Namun dalam prakteknya, kewenangan delegatif maupun atributif ini belum
menggunakan aturan yang sesuai dengan UUK.
Kahadiran tenaga kerja asing dapat
dikatakan sebagai salah satu pembawa devisa bagi negara dimana adanya
pembayaran kompensasi atas setiap tenaga kerja asing yang dipekerjakan.
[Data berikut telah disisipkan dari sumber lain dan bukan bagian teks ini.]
(* ===== verification/Meta.v ===== *)
(** * Job metadata

    The dictionary [Job.to_meta_dict] writes, as the backends that store it as
    JSON read it back: [storage/sqlalchemy/repo.py] and
    [backends/redis_backend.py] build a job from [meta.get(...)] calls. The
    readers raise on a value of the wrong type, where Python would keep it in a
    field of another type. *)

From S2P Require Import Prelude PyValue Json Domain.

(** ** Results *)

#[export] Instance result_ret : MRet result := @Ok.
#[export] Instance result_bind : MBind result := λ A B f r,
  match r with Ok a => f a | Err x => Err x end.

(** A pure computation that may raise, run by a method. *)
Definition lift {S A} (r : result A) : M S A := λ s e, (r, s, e).

Lemma wp_lift {S A} (r : result A) (s : S) Q : Q r s → wp (lift r) s Q.
Proof. intros H e. exact H. Qed.

Definition type_error : exn := UserError "TypeError" "value of an unexpected type".

(** [json.loads] as code runs it. *)
Definition json_loads (s : string) : result pyval :=
  match loads s with Some v => Ok v | None => Err (ValueError "JSONDecodeError") end.

(** ** The readers *)

(** [meta.get(key)], an optional string. *)
Definition meta_str (meta : dict pyval) (key : string) : result (option string) :=
  match Dict.get key meta with
  | None | Some PNone => Ok None
  | Some (PStr s) => Ok (Some s)
  | Some _ => Err type_error
  end.

(** [meta.get("callback_method", "POST")] *)
Definition meta_method (meta : dict pyval) : result string :=
  match Dict.get "callback_method" meta with
  | None => Ok "POST"
  | Some (PStr s) => Ok s
  | Some _ => Err type_error
  end.

Fixpoint str_items (d : dict pyval) : result (dict string) :=
  match d with
  | [] => Ok []
  | (k, PStr s) :: d => d ← str_items d; Ok ((k, s) :: d)
  | _ :: _ => Err type_error
  end.

(** [meta.get("callback_headers") or {}] *)
Definition meta_headers (meta : dict pyval) : result (dict string) :=
  match Dict.get "callback_headers" meta with
  | None => Ok []
  | Some v => if negb (truthy v) then Ok []
              else match v with PDict d => str_items d | _ => Err type_error end
  end.

(** [int(meta.get(key) or n)] *)
Definition meta_int (meta : dict pyval) (key : string) (n : Z) : result Z :=
  match Dict.get key meta with
  | None => Ok n
  | Some v => if negb (truthy v) then Ok n
              else match v with PInt z => Ok z | PBool b => Ok 1%Z | _ => Err type_error end
  end.

(** [meta.get(key)], an optional dictionary. *)
Definition meta_dict (meta : dict pyval) (key : string) : result (option (dict pyval)) :=
  match Dict.get key meta with
  | None | Some PNone => Ok None
  | Some (PDict d) => Ok (Some d)
  | Some _ => Err type_error
  end.

(** Lines 108-110: an error stored as text becomes a dictionary. *)
Definition meta_last_error (meta : dict pyval) : result (option (dict pyval)) :=
  match Dict.get "last_error" meta with
  | Some (PStr s) => Ok (Some [("message", PStr s)])
  | _ => meta_dict meta "last_error"
  end.

Definition meta_result (meta : dict pyval) : option pyval :=
  match Dict.get "result" meta with None | Some PNone => None | Some v => Some v end.

(** The seventeen fields of [Job] that [to_meta_dict] writes. *)
Definition context_fields (meta : dict pyval) (j : Job) : result Job :=
  app ← meta_str meta "app_id";
  tenant ← meta_str meta "tenant_id";
  host ← meta_str meta "host_id";
  worker ← meta_str meta "worker_id";
  key ← meta_str meta "idempotency_key";
  correlation ← meta_str meta "correlation_id";
  user ← meta_str meta "user_id";
  session ← meta_str meta "session_id";
  channel ← meta_str meta "channel_id";
  url ← meta_str meta "callback_url";
  method ← meta_method meta;
  headers ← meta_headers meta;
  source ← meta_str meta "request_source";
  ip ← meta_str meta "request_ip";
  auth_method ← meta_str meta "request_auth_method";
  auth_identity ← meta_str meta "request_auth_identity";
  agent ← meta_str meta "request_user_agent";
  mret (j <| app_id := app |> <| tenant_id := tenant |> <| host_id := host |>
          <| worker_id := worker |> <| idempotency_key := key |>
          <| correlation_id := correlation |> <| user_id := user |>
          <| session_id := session |> <| channel_id := channel |>
          <| callback_url := url |> <| callback_method := method |>
          <| callback_headers := headers |> <| request_source := source |>
          <| request_ip := ip |> <| request_auth_method := auth_method |>
          <| request_auth_identity := auth_identity |> <| request_user_agent := agent |>).

(** What [repo.py] keeps in the metadata besides, lines 108-110 and 139-143. *)
Definition run_fields (meta : dict pyval) (j : Job) : result Job :=
  attempts ← meta_int meta "attempts" 0;
  max ← meta_int meta "max_attempts" 3;
  error ← meta_last_error meta;
  prog ← meta_dict meta "progress";
  mret (j <| attempt := attempts |> <| max_attempts := max |> <| last_error := error |>
          <| result_ref := meta_result meta |> <| progress := prog |>).

Definition meta_fields (meta : dict pyval) (j : Job) : result Job :=
  j ← context_fields meta j; run_fields meta j.

(** ** What the readers need *)

(** Case analysis on what is read from the metadata. *)
Ltac read_one r := destruct r; cbn [mbind result_bind]; [|by intros].
Ltac read_meta :=
  repeat match goal with
  | |- context [meta_str ?m ?k] => read_one (meta_str m k)
  | |- context [meta_method ?m] => read_one (meta_method m)
  | |- context [meta_headers ?m] => read_one (meta_headers m)
  | |- context [meta_int ?m ?k ?n] => read_one (meta_int m k n)
  | |- context [meta_last_error ?m] => read_one (meta_last_error m)
  | |- context [meta_dict ?m ?k] => read_one (meta_dict m k)
  end.

(** Whether the metadata can be read does not depend on the other fields, and
    reading it leaves them alone. *)
Lemma context_fields_total m i i' j :
  context_fields m i = Ok i' → ∃ j', context_fields m j = Ok j' ∧
    job_id j' = job_id j ∧ status j' = status j ∧ job_type j' = job_type j ∧
    queue_name j' = queue_name j ∧ priority j' = priority j ∧ created_at j' = created_at j.
Proof. unfold context_fields. read_meta. intros _. by eexists. Qed.

Lemma run_fields_total m i i' j :
  run_fields m i = Ok i' → ∃ j', run_fields m j = Ok j' ∧
    job_id j' = job_id j ∧ status j' = status j ∧ job_type j' = job_type j ∧
    queue_name j' = queue_name j ∧ priority j' = priority j ∧ created_at j' = created_at j.
Proof. unfold run_fields. read_meta. intros _. by eexists. Qed.

Lemma meta_fields_Ok m i i' : meta_fields m i = Ok i' ↔ ∃ k, context_fields m i = Ok k ∧ run_fields m k = Ok i'.
Proof.
  unfold meta_fields. destruct (context_fields m i) as [k|]; cbn [mbind result_bind]; naive_solver.
Qed.

Lemma meta_fields_total m i i' j :
  meta_fields m i = Ok i' → ∃ j', meta_fields m j = Ok j' ∧
    job_id j' = job_id j ∧ status j' = status j ∧ job_type j' = job_type j ∧
    queue_name j' = queue_name j ∧ priority j' = priority j ∧ created_at j' = created_at j.
Proof.
  intros (k & Hk & Hr)%meta_fields_Ok.
  destruct (context_fields_total _ _ _ j Hk) as (k' & Hk' & ?).
  destruct (run_fields_total _ _ _ k' Hr) as (j' & Hj' & ?).
  exists j'. split; [apply meta_fields_Ok; eauto|]. intuition congruence.
Qed.

(** The readers look at nothing but their key. *)
Lemma readers_ext m m' k n :
  Dict.get k m' = Dict.get k m →
  meta_str m' k = meta_str m k ∧ meta_int m' k n = meta_int m k n ∧ meta_dict m' k = meta_dict m k.
Proof. unfold meta_str, meta_int, meta_dict. by intros ->. Qed.

(** The metadata a claim writes. *)
Definition claimed_meta (host_id worker_id : string) (m : dict pyval) : dict pyval :=
  Dict.set "worker_id" (PStr worker_id) (Dict.set "host_id" (PStr host_id) m).

Lemma claimed_meta_get h w m k :
  k ≠ "host_id" → k ≠ "worker_id" → Dict.get k (claimed_meta h w m) = Dict.get k m.
Proof. intros ??. unfold claimed_meta. by rewrite !Dict.get_set_ne. Qed.

(** The claim writes two texts, and the metadata stays readable. *)
Lemma context_fields_claim m i i' j h w :
  context_fields m i = Ok i' → ∃ j', context_fields (claimed_meta h w m) j = Ok j'.
Proof.
  set (m' := claimed_meta h w m).
  assert (Hs : ∀ k, k ≠ "host_id" → k ≠ "worker_id" → meta_str m' k = meta_str m k)
    by (intros k ??; unfold meta_str, m'; by rewrite claimed_meta_get).
  assert (Hh : meta_str m' "host_id" = Ok (Some h))
    by (unfold meta_str, m', claimed_meta; by rewrite Dict.get_set_ne, Dict.get_set_eq by done).
  assert (Hw : meta_str m' "worker_id" = Ok (Some w))
    by (unfold meta_str, m', claimed_meta; by rewrite Dict.get_set_eq).
  assert (Hm : meta_method m' = meta_method m) by (unfold meta_method, m'; by rewrite claimed_meta_get).
  assert (Hhd : meta_headers m' = meta_headers m) by (unfold meta_headers, m'; by rewrite claimed_meta_get).
  clearbody m'. unfold context_fields. rewrite Hh, Hw, Hm, Hhd, !Hs by discriminate.
  read_meta. intros _. by eexists.
Qed.

Lemma run_fields_claim m j h w : run_fields (claimed_meta h w m) j = run_fields m j.
Proof.
  unfold run_fields, meta_last_error, meta_dict, meta_result, meta_int.
  by rewrite !claimed_meta_get by discriminate.
Qed.

Lemma meta_fields_claim m i i' j h w :
  meta_fields m i = Ok i' → is_ok (meta_fields (claimed_meta h w m) j) = true.
Proof.
  intros (k & Hk & Hr)%meta_fields_Ok. destruct (context_fields_claim _ _ _ j h w Hk) as [j1 Hj1].
  destruct (run_fields_total _ _ _ j1 Hr) as (j2 & Hj2 & _).
  assert (meta_fields (claimed_meta h w m) j = Ok j2) as ->; [|done].
  apply meta_fields_Ok. exists j1. by rewrite run_fields_claim.
Qed.

(** Metadata the readers accept. *)
Definition meta_ok (m : dict pyval) : Prop := ∃ i i', meta_fields m i = Ok i'.

Lemma meta_str_opt m k o : Dict.get k m = Some (opt_str o) → meta_str m k = Ok o.
Proof. unfold meta_str. intros ->. by destruct o. Qed.

Lemma str_items_map (h : dict string) : str_items (prod_map id PStr <$> h) = Ok h.
Proof. induction h as [|[k s] h IH]; [done|].
  change (mbind (λ d, Ok ((k, s) :: d)) (str_items (prod_map id PStr <$> h)) = Ok ((k, s) :: h)).
  by rewrite IH.
Qed.

Lemma meta_headers_job j : meta_headers (to_meta_dict j) = Ok (callback_headers j).
Proof.
  unfold meta_headers. simpl. pose proof (str_items_map (callback_headers j)) as H.
  by destruct (callback_headers j).
Qed.


(** [to_meta_dict] is read back. *)
Lemma context_fields_job j i :
  context_fields (to_meta_dict j) i =
  Ok (i <| app_id := app_id j |> <| tenant_id := tenant_id j |> <| host_id := host_id j |>
        <| worker_id := worker_id j |> <| idempotency_key := idempotency_key j |>
        <| correlation_id := correlation_id j |> <| user_id := user_id j |>
        <| session_id := session_id j |> <| channel_id := channel_id j |>
        <| callback_url := callback_url j |> <| callback_method := callback_method j |>
        <| callback_headers := callback_headers j |> <| request_source := request_source j |>
        <| request_ip := request_ip j |> <| request_auth_method := request_auth_method j |>
        <| request_auth_identity := request_auth_identity j |>
        <| request_user_agent := request_user_agent j |>).
Proof.
  unfold context_fields. rewrite meta_headers_job.
  rewrite (meta_str_opt _ "app_id" (app_id j)), (meta_str_opt _ "tenant_id" (tenant_id j)),
    (meta_str_opt _ "host_id" (host_id j)), (meta_str_opt _ "worker_id" (worker_id j)),
    (meta_str_opt _ "idempotency_key" (idempotency_key j)),
    (meta_str_opt _ "correlation_id" (correlation_id j)), (meta_str_opt _ "user_id" (user_id j)),
    (meta_str_opt _ "session_id" (session_id j)), (meta_str_opt _ "channel_id" (channel_id j)),
    (meta_str_opt _ "callback_url" (callback_url j)),
    (meta_str_opt _ "request_source" (request_source j)), (meta_str_opt _ "request_ip" (request_ip j)),
    (meta_str_opt _ "request_auth_method" (request_auth_method j)),
    (meta_str_opt _ "request_auth_identity" (request_auth_identity j)),
    (meta_str_opt _ "request_user_agent" (request_user_agent j)) by reflexivity.
  done.
Qed.

Lemma run_fields_job j i :
  run_fields (to_meta_dict j) i =
  Ok (i <| attempt := 0%Z |> <| max_attempts := 3%Z |> <| last_error := None |>
        <| result_ref := None |> <| progress := None |>).
Proof. done. Qed.

Lemma context_fields_nil i : ∃ j, context_fields [] i = Ok j.
Proof. by eexists. Qed.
Pembayaran kompensasi ini dikecualikan pada pemberi kerja tenaga kerja asing
merupakan instansi pemerintah, perwakilan negara asing, badan-badan
internasional, lembaga sosial, lembaga keagamaan, dan jabatan-jabatan tertentu
di lembaga pendidikan. Besanya dana kompensasi untuk tenaga kerja Indonesia di
luar negeri sebesar US$15, sedangkan kompensasi untuk tenaga kerja asing di
Indonesia sebesar US$100. Dalam rangka pelaksanaan Transfer of Knowledge
dari tenaga kerja asing kepada tenaga kerja Indonesia, kepada pemberi kerja
diwajibkan untuk mengadakan pendidikan dan pelatihan bagi tenaga kerja
pendamping (Pasal 49 UUK). Mengenai hal ini diatur dengan Keputusan Presiden
yang sampai saat ini belum ditetapkan.
3.
Peraturan
Menteri Nomor PER.02/MEN/III/2008 Tentang Tata Cara Penggunaan Tenaga Kerja
Asing
Peraturan Menteri ini dikelurakan
dalam rangka pelaksanaan Pasal 42 ayat (1) UUK. Dengan dikeluarkannya
Peraturan Menteri Nomor PER.02/MEN/III/2008 Tentang Tata Cara Penggunaan
Tenaga Kerja Asing ini maka beberapa peraturan sebelumnya terkait
dengan pelaksanaan Pasal 42 ayat (1) UUK ini yakni : Keputusan Menteri Tenaga
Kerja dan Transmigrasi Nomor KEP.228/MEN/2003 tentang Tata Cara Pengesahan
Rencana Penggunaan Tenaga Kerja Asing; Keputusan Menteri Tenaga Kerja dan
Transmigrasi Nomor KEP.20/MEN/III/2004 tentang Tata Cara Memperoleh Ijin
Mempekerjakan Tenaga Kerja Asing; Keputusan Menteri Tenaga Kerja dan
Transmigrasi Nomor KEP.21/MEN/III/2004 tentang Penggunaan Tenaga Kerja Asing
Sebagai Pemandu Nyanyi/Karaoke; Peraturan Menteri Tenaga Kerja dan Transmigrasi
Nomor PER.07/MEN/III/2006 tentang Penyederhanaan Prosedur Memperoleh Ijin
Mempekerjakan Tenaga Kerja Asing (IMTA); Peraturan Menteri Tenaga Kerja dan
Transmigrasi Nomor PER.15/MEN/IV/2006 tentang Perubahan atas Peraturan Menteri
Tenaga Kerja dan Transmigrasi Nomor PER.07/MEN/III/2006 tentang Penyederhanaan
Prosedur Memperoleh Ijin Mempekerjakan Tenaga Kerja Asing (IMTA); Peraturan
Menteri Tenaga Kerja dan Transmigrasi Nomor PER.34/MEN/III/2006 tentang Ketentuan
Pemberian Ijin Mempekerjakan Tenaga Kerja Asing (IMTA) Kepada Pengusaha Yang
Mempekerjakan Tenaga Kerja Asing Pada Jabatan Direksi atau Komisaris; dicabut
dan dinyatakan tidak berlaku (Pasal 44).
a. Tata Cara Permohonan Pengesahan
RPTKA
Selain harus memiliki izin
mempekerjakan tenaga kerja asing, sebelumnya pemberi kerja harus memiliki
Rencana Penggunaan Tenaga Kerja Asing (RPTKA) yang disahkan oleh Menteri atau
pejabat yang ditunjuk. Pasal 3 menyebutkan bahwa “pemberi kerja yang akan
mempekerjakan TKA harus memiliki RPTKA” yang digunakan sebagai dasar untuk
mendapatkan Izin Mempekerjakan Tenaga Kerja Asing (IMTA).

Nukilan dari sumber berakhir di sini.